Collected data
--------------------------------

Lemma store_buf s f k d bs :
  fs_inv s → file_buf (k_fs s) = hhdm (P s) + f * UIX_PAGE_SIZE → buf_pages (P s) f k →
  0 ≤ d → bs ≠ [] → d + Z.of_nat (length bs) ≤ k * UIX_PAGE_SIZE →
  let s' := moved s (st_bytes (f * UIX_PAGE_SIZE + d) bs (kmem s)) (k_hw s) in
  kstore_bytes (file_buf (k_fs s) +w d) bs s = Ok tt s' ∧ fs_inv s' ∧ buf_pages (P s') f k.
Proof using SD.
  intros (HI & Hp & Hb & Hl & Hby) Ef Hpg Hd Hbs Hk s'. set (B := f * UIX_PAGE_SIZE) in *.
  assert (Hlen : 0 < Z.of_nat (length bs)) by (destruct bs; [done|cbn; lia]).
  destruct (buf_byte _ f k (B + d + Z.of_nat (length bs) - 1) Hpg) as (_ & _ & Htop); [unfold B, UIX_PAGE_SIZE in *; lia|].
  pose proof (wf_map _ (po_wf _ Hp)). pose proof (wf_hhdm _ (po_wf _ Hp)). destruct Hpg as (Hf & Hk0 & Hpg').
  assert (HB : 0 ≤ B) by (unfold B, UIX_PAGE_SIZE; lia).
  assert (Hbits : bits_kept (P s) (st_bytes (B + d) bs (kmem s))).
  { intros a Ha. apply ld8_st_bytes_out.
    destruct (decide (B + d ≤ a < B + d + Z.of_nat (length bs))); [|lia].
    destruct (buf_byte (P s) f k a) as (_ & H1 & _); [by split_and!|unfold B, UIX_PAGE_SIZE in *; lia|lia]. }
  split_and!.
  - rewrite Ef, wadd, <-Z.add_assoc by lia.
    pose proof (kstore_bytes_moved s (kmem s) (k_hw s) (B + d) bs ltac:(lia) ltac:(lia)) as E. by rewrite moved_id in E.
  - split; [by apply (sd_local s)|]. split; [by apply (pm_ok_mem (P s))|]. split; [by apply (buf_ok_mem (P s))|done].
  - split_and!; [done..|]. intros x Hx. destruct (Hpg' x Hx). split; [by apply (client_mem (P s))|done].
Qed.

(** What has been copied, with sector [j] next. *)
Definition copied (s : kst D) (f l0 len : Z) : Prop :=
  ld_bytes (Z.to_nat len) (kmem s) (f * UIX_PAGE_SIZE) = ld_bytes (Z.to_nat len) disk (512 * l0).

Lemma ld_bytes_split (a b : Z) m x :
  0 ≤ a → 0 ≤ b → ld_bytes (Z.to_nat (a + b)) m x = ld_bytes (Z.to_nat a) m x ++ ld_bytes (Z.to_nat b) m (x + a).
Proof. intros. rewrite Z2Nat.inj_add, ld_bytes_app by lia. by rewrite Z2Nat.id by lia. Qed.

Lemma take_ld_bytes k c m x : (k ≤ c)%nat → take k (ld_bytes c m x) = ld_bytes k m x.
Proof.
  intros H. replace c with (k + (c - k))%nat by lia. rewrite ld_bytes_app, take_app_length'; [done|].
  by rewrite length_ld_bytes.
Qed.

(** One sector. *)
Lemma copy_sector s f k l0 j size :
  fs_inv s → file_buf (k_fs s) = hhdm (P s) + f * UIX_PAGE_SIZE → buf_pages (P s) f k → size ≤ k * UIX_PAGE_SIZE →
  0 ≤ j → 512 * j < size → 0 ≤ l0 → l0 + j < 2 ^ 32 → copied s f l0 (512 * j) →
  let chunk := Z.min 512 (size - 512 * j) in
  ∃ s1 s2, read_sector (l0 + j) s = Ok 0 s1 ∧ sector (k_fs s1) = sec_bytes (l0 + j) ∧
    kstore_bytes (file_buf (k_fs s) +w 512 * j) (take (Z.to_nat chunk) (sec_bytes (l0 + j))) s1 = Ok tt s2 ∧
    fs_inv s2 ∧ same_table s s2 ∧ file_buf (k_fs s2) = hhdm (P s2) + f * UIX_PAGE_SIZE ∧ buf_pages (P s2) f k ∧
    copied s2 f l0 (512 * j + chunk).
Proof using SD.
  intros Hs Ef Hpg Hfit Hj Hlt Hl0 Hl Hcp chunk. pose proof Hs as (_ & Hp & _).
  destruct (read_sector_run s (l0 + j) Hs) as (m & d & E & Hs1 & Ho); [lia|]. set (s1 := read_state (l0 + j) m d s) in *.
  assert (Hc : 0 < chunk ≤ 512) by lia. set (bs := take (Z.to_nat chunk) (sec_bytes (l0 + j))).
  assert (Hbs : bs = ld_bytes (Z.to_nat chunk) disk (512 * (l0 + j))) by (apply take_ld_bytes; lia).
  assert (Hpg1 : buf_pages (P s1) f k).
  { destruct Hpg as (H1 & H2 & H3). split_and!; [done..|]. intros x Hx. destruct (H3 x Hx). split; [|done].
    apply (client_mem (P s)); [by apply bits_outside|done]. }
  assert (Hlen : length bs = Z.to_nat chunk) by (rewrite Hbs; apply length_ld_bytes).
  destruct (store_buf s1 f k (512 * j) bs) as (E2 & Hs2 & Hpg2); [done|exact Ef|done|lia| |lia|].
  { intros Hn. rewrite Hn in Hlen. cbn in Hlen. lia. }
  eexists s1, _. split; [done|]. split; [done|]. split; [exact E2|]. split; [done|]. split; [done|]. split; [exact Ef|].
  split; [done|]. unfold copied in *. set (B := f * UIX_PAGE_SIZE) in *.
  change (kmem (moved s1 ?m' ?d')) with m'. rewrite !ld_bytes_split by lia. f_equal.
  - rewrite <-Hcp. apply ld_bytes_ext. intros i Hi. rewrite ld8_st_bytes_out by lia. apply Ho.
    destruct (buf_byte (P s) f k (B + i)) as (Hq & _); [done|unfold B, UIX_PAGE_SIZE in *; lia|done].
  - rewrite <-Z.mul_add_distr_l, <-Hbs, <-Hlen. apply ld_bytes_st_bytes. rewrite Hbs. apply ld_bytes_bytes.
Qed.

#[local] Instance same_table_preorder : PreOrder same_table.
Proof. split; [done|]. intros s1 s2 s3 (? & ? & ? & ?) (? & ? & ? & ?). split_and!; congruence. Qed.

Lemma read_sectors_run k s f K l0 j size :
  fs_inv s → file_buf (k_fs s) = hhdm (P s) + f * UIX_PAGE_SIZE → buf_pages (P s) f K → size ≤ K * UIX_PAGE_SIZE →
  0 ≤ j → 0 ≤ size → size ≤ 512 * (j + Z.of_nat k) < size + 512 → 0 ≤ l0 → l0 + j + Z.of_nat k < 2 ^ 32 →
  copied s f l0 (Z.min (512 * j) size) →
  ∃ s', read_sectors k size (l0 + j) (Z.min (512 * j) size) (file_buf (k_fs s)) s = Ok true s' ∧
    fs_inv s' ∧ same_table s s' ∧ copied s' f l0 size.
Proof using SD.
  revert s j. induction k as [|k IH]; intros s j Hs Ef Hpg Hfit Hj H0 Hsz Hl0 Hl Hcp; cbn [read_sectors].
  { exists s. split_and!; [done..|]. by rewrite Z.min_r in Hcp by lia. }
  rewrite Z.min_l in * by lia.
  destruct (copy_sector s f K l0 j size) as (s1 & s2 & E1 & Es & E2 & Hs2 & Ht2 & Ef2 & Hpg2 & Hcp2); [done..|lia|done|lia|done|].
  rewrite (bind_Ok_eq _ _ _ _ _ E1). cbn [negb Z.eqb].
  assert (Ec : (if 512 <? size - 512 * j then 512 else size - 512 * j) = Z.min 512 (size - 512 * j)).
  { destruct (Z.ltb_spec 512 (size - 512 * j)); lia. }
  rewrite Ec, (bind_Ok_eq _ _ s1 (sec_bytes (l0 + j)) s1) by (unfold fs, gets; by rewrite Es).
  rewrite (bind_Ok_eq _ _ _ _ _ E2).
  assert (Eb : file_buf (k_fs s) = file_buf (k_fs s2)) by (destruct Ht2 as (_ & _ & _ & Hh); lia).
  assert (Ew : wrap32 (l0 + j + 1) = l0 + (j + 1)) by (unfold wrap32; rewrite Z.mod_small; lia).
  assert (Ed : 512 * j + Z.min 512 (size - 512 * j) = Z.min (512 * (j + 1)) size) by lia.
  rewrite Eb, Ew, Ed in *. destruct (IH s2 (j + 1)) as (s' & E' & Hs' & Ht' & Hcp'); [done..|lia|lia|lia|lia|lia|done|].
  exists s'. split_and!; [done..| |done]. by transitivity s2.
Qed.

--------------------------------

● Task item: Word for word, restate the lines above from the line containing "(** What has" through the line containing "intros Hs Ef", with both included and nothing else.

● Exercise response:
(** What has been copied, with sector [j] next. *)
Definition copied (s : kst D) (f l0 len : Z) : Prop :=
  ld_bytes (Z.to_nat len) (kmem s) (f * UIX_PAGE_SIZE) = ld_bytes (Z.to_nat len) disk (512 * l0).

Lemma ld_bytes_split (a b : Z) m x :
  0 ≤ a → 0 ≤ b → ld_bytes (Z.to_nat (a + b)) m x = ld_bytes (Z.to_nat a) m x ++ ld_bytes (Z.to_nat b) m (x + a).
Proof. intros. rewrite Z2Nat.inj_add, ld_bytes_app by lia. by rewrite Z2Nat.id by lia. Qed.

Lemma take_ld_bytes k c m x : (k ≤ c)%nat → take k (ld_bytes c m x) = ld_bytes k m x.
Proof.
  intros H. replace c with (k + (c - k))%nat by lia. rewrite ld_bytes_app, take_app_length'; [done|].
  by rewrite length_ld_bytes.
Qed.

(** One sector. *)
Lemma copy_sector s f k l0 j size :
  fs_inv s → file_buf (k_fs s) = hhdm (P s) + f * UIX_PAGE_SIZE → buf_pages (P s) f k → size ≤ k * UIX_PAGE_SIZE →
  0 ≤ j → 512 * j < size → 0 ≤ l0 → l0 + j < 2 ^ 32 → copied s f l0 (512 * j) →
  let chunk := Z.min 512 (size - 512 * j) in
  ∃ s1 s2, read_sector (l0 + j) s = Ok 0 s1 ∧ sector (k_fs s1) = sec_bytes (l0 + j) ∧
    kstore_bytes (file_buf (k_fs s) +w 512 * j) (take (Z.to_nat chunk) (sec_bytes (l0 + j))) s1 = Ok tt s2 ∧
    fs_inv s2 ∧ same_table s s2 ∧ file_buf (k_fs s2) = hhdm (P s2) + f * UIX_PAGE_SIZE ∧ buf_pages (P s2) f k ∧
    copied s2 f l0 (512 * j + chunk).
Proof using SD.
  intros Hs Ef Hpg Hfit Hj Hlt Hl0 Hl Hcp chunk. pose proof Hs as (_ & Hp & _).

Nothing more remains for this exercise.